Task directions.
All of the entries are to be printed exactly as they appear.

(Items from a data source)
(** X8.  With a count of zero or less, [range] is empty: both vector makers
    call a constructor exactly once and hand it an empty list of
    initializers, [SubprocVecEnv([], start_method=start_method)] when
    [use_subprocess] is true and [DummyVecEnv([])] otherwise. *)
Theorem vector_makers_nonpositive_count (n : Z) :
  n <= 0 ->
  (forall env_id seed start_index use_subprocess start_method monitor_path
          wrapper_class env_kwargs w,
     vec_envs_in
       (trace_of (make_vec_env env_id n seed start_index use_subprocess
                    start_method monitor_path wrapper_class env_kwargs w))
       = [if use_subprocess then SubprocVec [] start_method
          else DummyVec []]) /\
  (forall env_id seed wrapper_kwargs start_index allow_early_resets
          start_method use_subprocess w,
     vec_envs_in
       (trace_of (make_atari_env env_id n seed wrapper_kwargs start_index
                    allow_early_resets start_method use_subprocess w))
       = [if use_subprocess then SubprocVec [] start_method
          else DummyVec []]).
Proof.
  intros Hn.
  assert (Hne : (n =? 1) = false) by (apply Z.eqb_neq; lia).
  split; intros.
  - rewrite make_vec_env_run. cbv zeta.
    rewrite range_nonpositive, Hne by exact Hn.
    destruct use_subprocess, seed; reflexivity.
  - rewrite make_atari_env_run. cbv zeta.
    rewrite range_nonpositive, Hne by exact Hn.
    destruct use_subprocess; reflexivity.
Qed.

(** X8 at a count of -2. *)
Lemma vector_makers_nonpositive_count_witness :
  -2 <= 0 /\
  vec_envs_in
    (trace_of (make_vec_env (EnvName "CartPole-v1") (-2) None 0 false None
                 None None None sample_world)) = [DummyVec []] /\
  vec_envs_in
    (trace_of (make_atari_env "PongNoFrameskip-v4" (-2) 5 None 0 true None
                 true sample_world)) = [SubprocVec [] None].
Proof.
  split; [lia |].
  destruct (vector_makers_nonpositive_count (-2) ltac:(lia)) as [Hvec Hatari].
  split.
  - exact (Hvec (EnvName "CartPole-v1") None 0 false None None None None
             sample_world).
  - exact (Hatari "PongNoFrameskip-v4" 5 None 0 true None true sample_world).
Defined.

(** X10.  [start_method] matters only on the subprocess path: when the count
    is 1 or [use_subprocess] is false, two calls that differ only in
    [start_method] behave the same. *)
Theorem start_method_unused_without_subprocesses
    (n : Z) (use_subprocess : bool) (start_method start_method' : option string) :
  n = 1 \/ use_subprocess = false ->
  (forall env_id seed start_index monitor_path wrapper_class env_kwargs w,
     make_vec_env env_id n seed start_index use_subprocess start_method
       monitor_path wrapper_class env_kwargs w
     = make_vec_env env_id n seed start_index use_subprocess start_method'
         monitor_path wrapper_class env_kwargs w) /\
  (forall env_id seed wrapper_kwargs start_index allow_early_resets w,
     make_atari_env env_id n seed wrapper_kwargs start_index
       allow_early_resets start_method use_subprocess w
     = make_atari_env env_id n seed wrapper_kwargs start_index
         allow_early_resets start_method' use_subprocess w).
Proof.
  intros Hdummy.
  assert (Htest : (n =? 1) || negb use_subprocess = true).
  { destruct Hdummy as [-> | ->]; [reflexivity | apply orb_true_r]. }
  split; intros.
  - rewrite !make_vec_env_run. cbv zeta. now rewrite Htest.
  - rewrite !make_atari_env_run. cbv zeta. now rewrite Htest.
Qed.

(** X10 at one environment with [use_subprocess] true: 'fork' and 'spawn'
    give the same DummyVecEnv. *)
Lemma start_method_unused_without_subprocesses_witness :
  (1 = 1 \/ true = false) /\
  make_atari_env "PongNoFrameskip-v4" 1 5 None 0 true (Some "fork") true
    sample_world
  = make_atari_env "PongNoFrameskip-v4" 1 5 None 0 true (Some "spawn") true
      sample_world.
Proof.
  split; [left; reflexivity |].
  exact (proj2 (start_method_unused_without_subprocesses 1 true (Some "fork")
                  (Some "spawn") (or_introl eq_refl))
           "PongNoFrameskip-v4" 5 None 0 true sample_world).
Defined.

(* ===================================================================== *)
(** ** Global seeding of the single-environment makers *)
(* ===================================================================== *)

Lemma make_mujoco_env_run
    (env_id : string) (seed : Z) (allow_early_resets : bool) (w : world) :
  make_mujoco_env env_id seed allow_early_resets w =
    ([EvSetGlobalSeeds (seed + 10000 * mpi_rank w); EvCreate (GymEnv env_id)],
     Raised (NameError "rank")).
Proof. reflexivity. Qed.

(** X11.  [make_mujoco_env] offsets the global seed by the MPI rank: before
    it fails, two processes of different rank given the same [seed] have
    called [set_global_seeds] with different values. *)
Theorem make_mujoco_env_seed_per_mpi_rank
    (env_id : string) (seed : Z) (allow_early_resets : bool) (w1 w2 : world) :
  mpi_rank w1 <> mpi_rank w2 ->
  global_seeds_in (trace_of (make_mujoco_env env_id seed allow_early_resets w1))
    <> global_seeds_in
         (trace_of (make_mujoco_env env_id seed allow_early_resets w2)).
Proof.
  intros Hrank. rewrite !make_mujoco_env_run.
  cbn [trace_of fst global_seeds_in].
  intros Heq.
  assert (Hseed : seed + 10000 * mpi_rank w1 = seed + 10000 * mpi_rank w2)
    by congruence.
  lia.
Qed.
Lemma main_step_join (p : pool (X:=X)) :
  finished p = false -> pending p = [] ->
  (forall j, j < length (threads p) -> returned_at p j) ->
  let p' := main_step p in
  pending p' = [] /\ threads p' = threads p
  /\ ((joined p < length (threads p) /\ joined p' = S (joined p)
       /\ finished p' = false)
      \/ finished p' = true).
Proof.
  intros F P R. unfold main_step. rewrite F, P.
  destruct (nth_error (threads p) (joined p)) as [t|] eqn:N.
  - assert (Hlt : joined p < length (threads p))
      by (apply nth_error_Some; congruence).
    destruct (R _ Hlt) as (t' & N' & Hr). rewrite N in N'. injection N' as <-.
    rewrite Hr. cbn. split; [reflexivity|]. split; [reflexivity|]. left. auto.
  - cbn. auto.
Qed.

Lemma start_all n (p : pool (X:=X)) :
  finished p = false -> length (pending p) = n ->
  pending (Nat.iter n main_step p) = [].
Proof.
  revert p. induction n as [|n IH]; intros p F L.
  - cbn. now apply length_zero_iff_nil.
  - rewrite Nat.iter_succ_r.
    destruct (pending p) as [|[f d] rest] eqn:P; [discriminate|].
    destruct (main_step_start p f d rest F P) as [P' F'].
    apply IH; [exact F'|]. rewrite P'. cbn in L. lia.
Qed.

The answer.
(** X8.  With a count of zero or less, [range] is empty: both vector makers
    call a constructor exactly once and hand it an empty list of
    initializers, [SubprocVecEnv([], start_method=start_method)] when
    [use_subprocess] is true and [DummyVecEnv([])] otherwise. *)
Theorem vector_makers_nonpositive_count (n : Z) :
  n <= 0 ->
  (forall env_id seed start_index use_subprocess start_method monitor_path
          wrapper_class env_kwargs w,
     vec_envs_in
       (trace_of (make_vec_env env_id n seed start_index use_subprocess
                    start_method monitor_path wrapper_class env_kwargs w))
       = [if use_subprocess then SubprocVec [] start_method
          else DummyVec []]) /\
  (forall env_id seed wrapper_kwargs start_index allow_early_resets
          start_method use_subprocess w,
     vec_envs_in
       (trace_of (make_atari_env env_id n seed wrapper_kwargs start_index
                    allow_early_resets start_method use_subprocess w))
       = [if use_subprocess then SubprocVec [] start_method
          else DummyVec []]).
Proof.
  intros Hn.
  assert (Hne : (n =? 1) = false) by (apply Z.eqb_neq; lia).
  split; intros.
  - rewrite make_vec_env_run. cbv zeta.
    rewrite range_nonpositive, Hne by exact Hn.
    destruct use_subprocess, seed; reflexivity.
  - rewrite make_atari_env_run. cbv zeta.
    rewrite range_nonpositive, Hne by exact Hn.
    destruct use_subprocess; reflexivity.
Qed.

(** X8 at a count of -2. *)
Lemma vector_makers_nonpositive_count_witness :
  -2 <= 0 /\
  vec_envs_in
    (trace_of (make_vec_env (EnvName "CartPole-v1") (-2) None 0 false None
                 None None None sample_world)) = [DummyVec []] /\
  vec_envs_in
    (trace_of (make_atari_env "PongNoFrameskip-v4" (-2) 5 None 0 true None
                 true sample_world)) = [SubprocVec [] None].
Proof.
  split; [lia |].
  destruct (vector_makers_nonpositive_count (-2) ltac:(lia)) as [Hvec Hatari].
  split.
  - exact (Hvec (EnvName "CartPole-v1") None 0 false None None None None
             sample_world).
  - exact (Hatari "PongNoFrameskip-v4" 5 None 0 true None true sample_world).
Defined.

(** X10.  [start_method] matters only on the subprocess path: when the count
    is 1 or [use_subprocess] is false, two calls that differ only in
    [start_method] behave the same. *)
Theorem start_method_unused_without_subprocesses
    (n : Z) (use_subprocess : bool) (start_method start_method' : option string) :
  n = 1 \/ use_subprocess = false ->
  (forall env_id seed start_index monitor_path wrapper_class env_kwargs w,
     make_vec_env env_id n seed start_index use_subprocess start_method
       monitor_path wrapper_class env_kwargs w
     = make_vec_env env_id n seed start_index use_subprocess start_method'
         monitor_path wrapper_class env_kwargs w) /\
  (forall env_id seed wrapper_kwargs start_index allow_early_resets w,
     make_atari_env env_id n seed wrapper_kwargs start_index
       allow_early_resets start_method use_subprocess w
     = make_atari_env env_id n seed wrapper_kwargs start_index
         allow_early_resets start_method' use_subprocess w).
Proof.
  intros Hdummy.
  assert (Htest : (n =? 1) || negb use_subprocess = true).
  { destruct Hdummy as [-> | ->]; [reflexivity | apply orb_true_r]. }
  split; intros.
  - rewrite !make_vec_env_run. cbv zeta. now rewrite Htest.
  - rewrite !make_atari_env_run. cbv zeta. now rewrite Htest.
Qed.

(** X10 at one environment with [use_subprocess] true: 'fork' and 'spawn'
    give the same DummyVecEnv. *)
Lemma start_method_unused_without_subprocesses_witness :
  (1 = 1 \/ true = false) /\
  make_atari_env "PongNoFrameskip-v4" 1 5 None 0 true (Some "fork") true
    sample_world
  = make_atari_env "PongNoFrameskip-v4" 1 5 None 0 true (Some "spawn") true
      sample_world.
Proof.
  split; [left; reflexivity |].
  exact (proj2 (start_method_unused_without_subprocesses 1 true (Some "fork")
                  (Some "spawn") (or_introl eq_refl))
           "PongNoFrameskip-v4" 5 None 0 true sample_world).
Defined.

(* ===================================================================== *)
(** ** Global seeding of the single-environment makers *)
(* ===================================================================== *)

Lemma make_mujoco_env_run
    (env_id : string) (seed : Z) (allow_early_resets : bool) (w : world) :
  make_mujoco_env env_id seed allow_early_resets w =
    ([EvSetGlobalSeeds (seed + 10000 * mpi_rank w); EvCreate (GymEnv env_id)],
     Raised (NameError "rank")).
Proof. reflexivity. Qed.

(** X11.  [make_mujoco_env] offsets the global seed by the MPI rank: before
    it fails, two processes of different rank given the same [seed] have
    called [set_global_seeds] with different values. *)
Theorem make_mujoco_env_seed_per_mpi_rank
    (env_id : string) (seed : Z) (allow_early_resets : bool) (w1 w2 : world) :
  mpi_rank w1 <> mpi_rank w2 ->
  global_seeds_in (trace_of (make_mujoco_env env_id seed allow_early_resets w1))
    <> global_seeds_in
         (trace_of (make_mujoco_env env_id seed allow_early_resets w2)).
Proof.
  intros Hrank. rewrite !make_mujoco_env_run.
  cbn [trace_of fst global_seeds_in].
  intros Heq.
  assert (Hseed : seed + 10000 * mpi_rank w1 = seed + 10000 * mpi_rank w2)
    by congruence.
  lia.
Qed.
Lemma main_step_join (p : pool (X:=X)) :
  finished p = false -> pending p = [] ->
  (forall j, j < length (threads p) -> returned_at p j) ->
  let p' := main_step p in
  pending p' = [] /\ threads p' = threads p
  /\ ((joined p < length (threads p) /\ joined p' = S (joined p)
       /\ finished p' = false)
      \/ finished p' = true).
Proof.
  intros F P R. unfold main_step. rewrite F, P.
  destruct (nth_error (threads p) (joined p)) as [t|] eqn:N.
  - assert (Hlt : joined p < length (threads p))
      by (apply nth_error_Some; congruence).
    destruct (R _ Hlt) as (t' & N' & Hr). rewrite N in N'. injection N' as <-.
    rewrite Hr. cbn. split; [reflexivity|]. split; [reflexivity|]. left. auto.
  - cbn. auto.
Qed.

Lemma start_all n (p : pool (X:=X)) :
  finished p = false -> length (pending p) = n ->
  pending (Nat.iter n main_step p) = [].
Proof.
  revert p. induction n as [|n IH]; intros p F L.
  - cbn. now apply length_zero_iff_nil.
  - rewrite Nat.iter_succ_r.
    destruct (pending p) as [|[f d] rest] eqn:P; [discriminate|].
    destruct (main_step_start p f d rest F P) as [P' F'].
    apply IH; [exact F'|]. rewrite P'. cbn in L. lia.
Qed.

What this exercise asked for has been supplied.